--- Data extracts Enclosed Below ---

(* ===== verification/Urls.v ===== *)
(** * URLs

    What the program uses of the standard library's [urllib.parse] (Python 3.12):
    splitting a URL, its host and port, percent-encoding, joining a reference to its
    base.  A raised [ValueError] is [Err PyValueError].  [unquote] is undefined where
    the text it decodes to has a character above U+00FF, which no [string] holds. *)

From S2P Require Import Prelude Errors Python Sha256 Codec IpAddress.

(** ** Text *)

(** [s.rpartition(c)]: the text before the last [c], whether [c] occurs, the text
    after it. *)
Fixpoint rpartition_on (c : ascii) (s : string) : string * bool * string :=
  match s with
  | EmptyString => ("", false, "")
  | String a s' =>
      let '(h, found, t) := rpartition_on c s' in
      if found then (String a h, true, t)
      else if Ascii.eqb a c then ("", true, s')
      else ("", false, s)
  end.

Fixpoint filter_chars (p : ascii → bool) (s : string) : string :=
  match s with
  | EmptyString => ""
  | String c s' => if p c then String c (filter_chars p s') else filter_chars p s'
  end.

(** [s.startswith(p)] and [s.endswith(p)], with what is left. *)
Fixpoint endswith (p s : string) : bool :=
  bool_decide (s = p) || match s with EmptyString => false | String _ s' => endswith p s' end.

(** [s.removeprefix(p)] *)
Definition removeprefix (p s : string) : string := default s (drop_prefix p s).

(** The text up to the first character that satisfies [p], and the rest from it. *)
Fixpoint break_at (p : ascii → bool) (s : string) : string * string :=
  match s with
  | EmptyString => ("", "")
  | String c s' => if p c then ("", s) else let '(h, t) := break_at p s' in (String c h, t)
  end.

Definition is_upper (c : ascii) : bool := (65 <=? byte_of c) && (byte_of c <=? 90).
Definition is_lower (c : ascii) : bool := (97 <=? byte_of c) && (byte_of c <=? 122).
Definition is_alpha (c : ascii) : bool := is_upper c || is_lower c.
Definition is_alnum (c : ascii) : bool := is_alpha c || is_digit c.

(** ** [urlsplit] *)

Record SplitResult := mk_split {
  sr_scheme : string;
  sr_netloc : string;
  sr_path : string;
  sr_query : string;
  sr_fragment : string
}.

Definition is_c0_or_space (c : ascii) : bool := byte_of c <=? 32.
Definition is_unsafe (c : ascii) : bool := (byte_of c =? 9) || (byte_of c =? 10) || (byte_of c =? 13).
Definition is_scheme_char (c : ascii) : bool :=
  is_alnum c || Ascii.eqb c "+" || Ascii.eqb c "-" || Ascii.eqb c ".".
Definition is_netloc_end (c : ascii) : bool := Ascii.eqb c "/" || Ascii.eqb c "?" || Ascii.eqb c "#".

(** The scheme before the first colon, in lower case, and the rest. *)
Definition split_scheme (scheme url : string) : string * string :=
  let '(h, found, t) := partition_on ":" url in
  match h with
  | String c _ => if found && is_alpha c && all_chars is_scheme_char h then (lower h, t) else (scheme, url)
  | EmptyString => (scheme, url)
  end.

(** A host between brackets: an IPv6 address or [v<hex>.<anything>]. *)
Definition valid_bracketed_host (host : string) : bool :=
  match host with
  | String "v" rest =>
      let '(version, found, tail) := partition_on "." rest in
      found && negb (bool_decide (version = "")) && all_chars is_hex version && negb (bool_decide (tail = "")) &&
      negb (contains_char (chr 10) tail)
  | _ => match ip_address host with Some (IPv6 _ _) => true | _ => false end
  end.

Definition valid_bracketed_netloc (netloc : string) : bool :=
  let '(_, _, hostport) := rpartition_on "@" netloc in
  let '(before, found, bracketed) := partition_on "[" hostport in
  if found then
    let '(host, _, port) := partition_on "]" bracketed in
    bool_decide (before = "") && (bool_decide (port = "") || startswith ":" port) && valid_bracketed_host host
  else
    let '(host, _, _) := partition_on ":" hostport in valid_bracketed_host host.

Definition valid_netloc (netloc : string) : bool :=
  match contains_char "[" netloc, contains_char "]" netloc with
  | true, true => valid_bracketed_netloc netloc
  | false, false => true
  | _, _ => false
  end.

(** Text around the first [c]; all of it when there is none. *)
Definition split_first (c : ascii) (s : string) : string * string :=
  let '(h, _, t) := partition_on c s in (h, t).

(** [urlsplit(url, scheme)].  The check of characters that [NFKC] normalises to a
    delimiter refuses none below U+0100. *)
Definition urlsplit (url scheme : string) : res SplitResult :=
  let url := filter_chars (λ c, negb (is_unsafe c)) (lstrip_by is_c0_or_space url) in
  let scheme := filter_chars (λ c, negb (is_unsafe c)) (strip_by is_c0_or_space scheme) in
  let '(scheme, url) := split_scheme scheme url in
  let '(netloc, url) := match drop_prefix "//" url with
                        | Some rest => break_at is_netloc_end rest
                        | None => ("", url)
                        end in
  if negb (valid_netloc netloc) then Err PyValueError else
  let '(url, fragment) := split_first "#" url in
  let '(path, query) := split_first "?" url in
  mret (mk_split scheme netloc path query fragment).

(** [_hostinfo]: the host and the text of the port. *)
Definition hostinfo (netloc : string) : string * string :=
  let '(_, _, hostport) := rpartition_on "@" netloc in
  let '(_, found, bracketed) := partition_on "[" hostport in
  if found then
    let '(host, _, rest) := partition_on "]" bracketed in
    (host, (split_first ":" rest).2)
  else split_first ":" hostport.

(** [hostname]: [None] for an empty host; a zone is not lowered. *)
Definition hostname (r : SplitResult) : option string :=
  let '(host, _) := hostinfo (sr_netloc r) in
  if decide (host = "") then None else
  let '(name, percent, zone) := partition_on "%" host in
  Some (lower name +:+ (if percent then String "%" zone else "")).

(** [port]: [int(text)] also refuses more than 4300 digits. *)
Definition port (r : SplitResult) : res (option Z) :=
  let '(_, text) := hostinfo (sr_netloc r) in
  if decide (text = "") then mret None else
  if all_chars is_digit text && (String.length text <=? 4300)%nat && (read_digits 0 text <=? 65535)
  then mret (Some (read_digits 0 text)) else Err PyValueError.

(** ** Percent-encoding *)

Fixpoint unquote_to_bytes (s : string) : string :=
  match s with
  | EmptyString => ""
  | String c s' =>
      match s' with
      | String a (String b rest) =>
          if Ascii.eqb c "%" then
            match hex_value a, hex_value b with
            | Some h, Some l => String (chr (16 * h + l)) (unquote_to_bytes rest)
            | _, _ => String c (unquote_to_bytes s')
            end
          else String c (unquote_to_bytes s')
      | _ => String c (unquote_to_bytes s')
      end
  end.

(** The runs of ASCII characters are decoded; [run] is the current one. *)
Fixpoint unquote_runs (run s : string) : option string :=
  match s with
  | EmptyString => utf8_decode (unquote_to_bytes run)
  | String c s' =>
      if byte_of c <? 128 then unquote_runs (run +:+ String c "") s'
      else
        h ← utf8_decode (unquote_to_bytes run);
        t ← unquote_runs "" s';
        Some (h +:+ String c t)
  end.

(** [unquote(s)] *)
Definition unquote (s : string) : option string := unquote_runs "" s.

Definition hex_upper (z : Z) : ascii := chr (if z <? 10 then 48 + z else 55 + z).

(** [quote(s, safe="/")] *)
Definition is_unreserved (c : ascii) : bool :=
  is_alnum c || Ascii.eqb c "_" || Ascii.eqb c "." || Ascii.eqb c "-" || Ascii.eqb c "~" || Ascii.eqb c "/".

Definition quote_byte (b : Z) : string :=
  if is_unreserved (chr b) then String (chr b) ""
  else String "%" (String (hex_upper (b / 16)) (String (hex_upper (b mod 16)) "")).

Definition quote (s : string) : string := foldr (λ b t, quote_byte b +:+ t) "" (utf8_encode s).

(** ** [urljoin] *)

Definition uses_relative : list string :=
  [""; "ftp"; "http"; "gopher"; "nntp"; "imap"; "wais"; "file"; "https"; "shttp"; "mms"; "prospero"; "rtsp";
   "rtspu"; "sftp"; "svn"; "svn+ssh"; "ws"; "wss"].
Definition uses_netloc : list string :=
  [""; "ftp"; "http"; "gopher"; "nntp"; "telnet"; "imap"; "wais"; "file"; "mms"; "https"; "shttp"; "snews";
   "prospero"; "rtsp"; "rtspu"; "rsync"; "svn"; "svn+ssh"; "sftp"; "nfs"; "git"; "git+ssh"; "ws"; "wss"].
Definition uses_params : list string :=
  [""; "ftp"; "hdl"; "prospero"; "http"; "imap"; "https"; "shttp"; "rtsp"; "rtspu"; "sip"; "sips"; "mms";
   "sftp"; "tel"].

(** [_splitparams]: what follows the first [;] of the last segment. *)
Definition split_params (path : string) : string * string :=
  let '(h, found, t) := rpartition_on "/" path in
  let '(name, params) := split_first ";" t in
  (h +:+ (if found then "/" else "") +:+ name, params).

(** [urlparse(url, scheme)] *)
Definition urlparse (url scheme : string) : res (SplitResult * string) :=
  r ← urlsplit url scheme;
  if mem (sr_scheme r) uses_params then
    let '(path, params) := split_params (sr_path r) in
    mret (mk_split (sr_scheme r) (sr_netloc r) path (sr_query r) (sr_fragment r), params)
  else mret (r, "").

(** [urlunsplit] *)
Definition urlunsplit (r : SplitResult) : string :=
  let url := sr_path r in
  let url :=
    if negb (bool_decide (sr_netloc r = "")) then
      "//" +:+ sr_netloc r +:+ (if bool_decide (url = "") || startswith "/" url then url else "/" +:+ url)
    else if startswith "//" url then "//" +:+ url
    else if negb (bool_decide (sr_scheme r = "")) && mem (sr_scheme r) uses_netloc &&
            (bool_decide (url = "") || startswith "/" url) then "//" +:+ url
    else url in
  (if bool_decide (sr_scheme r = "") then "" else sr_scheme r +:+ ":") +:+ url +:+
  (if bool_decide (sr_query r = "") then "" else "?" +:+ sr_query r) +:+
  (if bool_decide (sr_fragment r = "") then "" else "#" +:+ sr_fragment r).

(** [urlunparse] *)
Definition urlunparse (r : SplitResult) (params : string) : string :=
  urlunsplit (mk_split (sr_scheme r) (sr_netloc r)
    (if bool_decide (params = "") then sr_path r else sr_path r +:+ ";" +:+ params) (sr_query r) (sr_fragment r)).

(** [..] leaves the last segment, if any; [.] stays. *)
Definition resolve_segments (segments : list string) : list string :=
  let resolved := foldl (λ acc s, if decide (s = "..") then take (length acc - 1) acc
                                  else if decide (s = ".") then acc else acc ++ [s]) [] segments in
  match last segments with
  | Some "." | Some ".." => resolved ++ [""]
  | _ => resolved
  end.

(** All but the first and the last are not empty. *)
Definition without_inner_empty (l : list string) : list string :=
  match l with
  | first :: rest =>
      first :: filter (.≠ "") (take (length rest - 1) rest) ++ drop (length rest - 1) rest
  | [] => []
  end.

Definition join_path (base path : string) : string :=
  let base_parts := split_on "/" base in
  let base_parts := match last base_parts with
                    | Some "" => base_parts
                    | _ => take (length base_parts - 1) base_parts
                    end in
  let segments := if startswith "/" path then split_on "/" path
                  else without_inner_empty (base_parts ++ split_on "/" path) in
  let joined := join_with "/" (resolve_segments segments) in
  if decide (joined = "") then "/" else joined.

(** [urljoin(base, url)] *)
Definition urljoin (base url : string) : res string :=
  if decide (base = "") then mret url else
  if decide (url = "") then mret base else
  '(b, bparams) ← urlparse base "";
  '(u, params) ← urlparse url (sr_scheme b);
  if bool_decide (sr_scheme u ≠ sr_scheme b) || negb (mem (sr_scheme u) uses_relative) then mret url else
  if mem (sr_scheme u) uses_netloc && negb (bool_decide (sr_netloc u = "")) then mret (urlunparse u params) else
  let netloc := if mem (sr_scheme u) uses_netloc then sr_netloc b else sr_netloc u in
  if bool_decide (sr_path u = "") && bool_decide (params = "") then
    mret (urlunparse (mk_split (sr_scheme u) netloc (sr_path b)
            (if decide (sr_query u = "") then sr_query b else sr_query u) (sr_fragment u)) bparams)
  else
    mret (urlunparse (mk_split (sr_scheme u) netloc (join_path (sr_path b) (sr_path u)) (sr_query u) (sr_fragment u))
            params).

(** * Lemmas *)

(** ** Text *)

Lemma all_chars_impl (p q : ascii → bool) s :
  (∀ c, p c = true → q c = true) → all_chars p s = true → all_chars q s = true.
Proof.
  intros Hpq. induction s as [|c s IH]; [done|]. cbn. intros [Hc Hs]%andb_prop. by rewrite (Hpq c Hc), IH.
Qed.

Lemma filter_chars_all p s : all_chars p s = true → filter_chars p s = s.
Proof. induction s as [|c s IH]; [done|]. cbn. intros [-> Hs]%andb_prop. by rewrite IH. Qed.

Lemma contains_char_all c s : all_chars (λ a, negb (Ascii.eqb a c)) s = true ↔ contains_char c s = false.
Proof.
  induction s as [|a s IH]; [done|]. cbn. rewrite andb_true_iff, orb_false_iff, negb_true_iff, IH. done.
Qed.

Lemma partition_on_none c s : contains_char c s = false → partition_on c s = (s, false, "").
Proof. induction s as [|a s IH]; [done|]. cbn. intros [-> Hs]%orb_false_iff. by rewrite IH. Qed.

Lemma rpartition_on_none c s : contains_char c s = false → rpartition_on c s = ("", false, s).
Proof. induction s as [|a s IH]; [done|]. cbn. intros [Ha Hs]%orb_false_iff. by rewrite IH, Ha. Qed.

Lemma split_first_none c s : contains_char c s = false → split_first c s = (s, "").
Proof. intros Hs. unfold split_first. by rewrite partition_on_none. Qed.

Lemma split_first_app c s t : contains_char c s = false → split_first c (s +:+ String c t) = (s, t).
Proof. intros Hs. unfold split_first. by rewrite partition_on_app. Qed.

--- End of Enclosed Data extracts ---

Aim of the task
Find all lines holding the word "Fixpoint" in the records above and copy them.

Expected answer
Fixpoint rpartition_on (c : ascii) (s : string) : string * bool * string :=
Fixpoint filter_chars (p : ascii → bool) (s : string) : string :=
Fixpoint endswith (p s : string) : bool :=
Fixpoint break_at (p : ascii → bool) (s : string) : string * string :=
Fixpoint unquote_to_bytes (s : string) : string :=
Fixpoint unquote_runs (run s : string) : option string :=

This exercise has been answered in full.